Two months after he swept into the 2024 campaign as a senior adviser and suggested he would be taking it over, Corey Lewandowski, Donald Trump’s onetime 2016 campaign chief, has lost that power struggle and been told to focus on being a surrogate, according to people familiar with the matter.
The reassignment may sting for Lewandowski, who technically returned to Trump’s orbit in a leadership role in the summer but quickly made enemies over his suggestion he would mount a power play and questions about whether the campaign mismanaged funds, the people said.
Trump had wanted Lewandowski by his side through the summer until he soured on his antics in recent weeks, they said. Lewandowski has been told to focus on surrogate work and see what he can do about flipping New Hampshire, which Trump came close to carrying in 2016.
Unless the campaign hits more snags that give Lewandowski an opening to play a larger role, the wariness towards him from the wider leadership team loyal to Trump’s campaign chiefs Susie Wiles and Chris LaCivita could mean he has diminished influence for the remainder of the cycle.
“He blew himself up,” a Trump official said of Lewandowski. “The entire staff has been working together for two years. You think you’re going to come in at the end and throw your weight around? A bit misguided.”
But Trump does not appear to have fully exiled Lewandowski – a trusted political aide he has turned to in crunch moments, including this summer as he fielded calls from allies urging him to shake up his leadership during the turbulent period when Kamala Harris became the Democratic nominee.
Lewandowski was back traveling on Trump’s private plane on Saturday to the rally in Butler, Pennsylvania, even if critics say it was an anomaly, and it remains far from clear whether the banishment is permanent given his staying power despite previous transgressions.
In 2016, Lewandowski was unceremoniously fired as campaign chief after he repeatedly clashed with Trump’s children, only to return in 2021 to run a pro-Trump Super Pac until he was ousted from that, too, over unwanted sexual advances towards a female donor.
At the time, aides insisted that his tenure was over – only to be proven wrong when Lewandowski was hired earlier this year as an adviser to the Republican national convention, and triumphantly returned to the Trump campaign in a leadership role months later.

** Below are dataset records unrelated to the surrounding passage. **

(* ===== verification/Loader.v ===== *)
(** * Loading the initial server: kernel/init/loader.c, kernel/init/libc.c

    The state is that of the kernel and that of the allocator of frames during
    start-up.  A structure that the code reads into a local variable with [peek] is
    copied to the address [local], a parameter, and its bytes are read from there.
    Strings are the lists of their characters without the final NUL.  The modules
    of the boot loader are a list. *)

From Stdlib Require Import Ascii.
From S2P Require Import Prelude Bits Machine Paging Kernel KList Thread Message BootMemory.

(** ** Strings: kernel/init/libc.c

    A pointer into a string is the rest of the string; the end of the list is the
    NUL. *)

Definition char0 (s : list Z) : Z := default 0 (head s).

(** [num] bytes at each of the pointers; [char] has a sign. *)
Fixpoint memcmp (m1 m2 : list Z) (num : nat) : Z :=
  match num with
  | O => 0
  | S num =>
      if signed 8 (char0 m1) =? signed 8 (char0 m2) then memcmp (tail m1) (tail m2) num
      else if signed 8 (char0 m2) <? signed 8 (char0 m1) then 1 else -1
  end.

Fixpoint strncmp (str1 str2 : list Z) (num : nat) : Z :=
  match num with
  | O => 0
  | S num =>
      if (signed 8 (char0 str1) =? signed 8 (char0 str2)) && negb (char0 str1 =? 0) then strncmp (tail str1) (tail str2) num
      else if signed 8 (char0 str2) <? signed 8 (char0 str1) then 1 else -1
  end.

(** The inner loop of [strstr]: whether [substr] is read to its end. *)
Fixpoint is_prefix (str substr : list Z) : bool :=
  match substr with
  | [] => true
  | c :: substr => match str with d :: str => (d =? c) && is_prefix str substr | [] => false end
  end.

“He’s Trump’s comfort blanket,” observed one Trump ally who has been around since the 2016 era. “And he’s like a cockroach. He never dies.”
In a statement, Lewandowski said: “I’m proud to volunteer my time to do everything possible to help Donald J Trump win this election and Make America Great Again.”
Still, he has engendered little sympathy from people in Trump world, who broadly see Lewandowski’s situation as largely of his own making and have been more preoccupied with tracking polls in key swing states that they think indicate Trump will win in November.
They point out that Trump was trailing by double digits when he beat Hillary Clinton in 2016 and narrowly lost to Joe Biden in 2020. They point to their ground game strategy of targeting low propensity voters, although the Guardian has reported the scope remains questionable.
And they note that the news cycle in recent weeks has moved so quickly that even deathly negative headlines that might have sunk any other candidate – for instance, about his debate performance – have not materially moved the needle against Trump.
Lewandowski’s purported sins this time around, also reported by the newsletter Puck, have been described as principally twofold: ginning up a power struggle against Trump’s campaign chiefs without allies to pull it off, and launching a secret audit into the campaign’s finances motivated in part by his distrust of LaCivita.
“Corey was trying to kamikaze into Chris,” the Trump ally said dryly.
He returned to Trump’s orbit as an unpaid senior adviser in August, when the campaign added a number of staffers to the leadership team as it sought to regain momentum after Biden dropped out and Harris rode a wave of Democratic enthusiasm to take over the ticket.
In advance of the move, Lewandowski suggested to allies that Trump had asked him to come back to “run the campaign” – which was not true, and aides were quick to complain that Trump had actually told his team “let’s find something for Corey to do”, the people said.
The trouble for Lewandowski was that he came onboard a leadership team that had been hired by, and for two years worked closely with, Wiles and LaCivita. Arriving at the end of the campaign and suggesting he might take it over raised hackles, the people said.
With that entrance, internally the Trump campaign worried for weeks that any disagreements between Lewandowski and LaCivita, in particular – the two were described as alpha males who do not care for each other – could cause a distracting blow-up.
Lewandowski ultimately installed himself in a ‘“flex office” in the Trump campaign’s headquarters in Palm Beach, Florida, where he started work on an audit of the campaign’s spending and operations, one of the people said.
The audit raised questions about roughly $80m of campaign money that went on television advertising actually went to commissions through a company co-managed by LaCivita, the person said. But Trump has not seen the audit and it remains unclear what exactly Lewandowski found, another person said.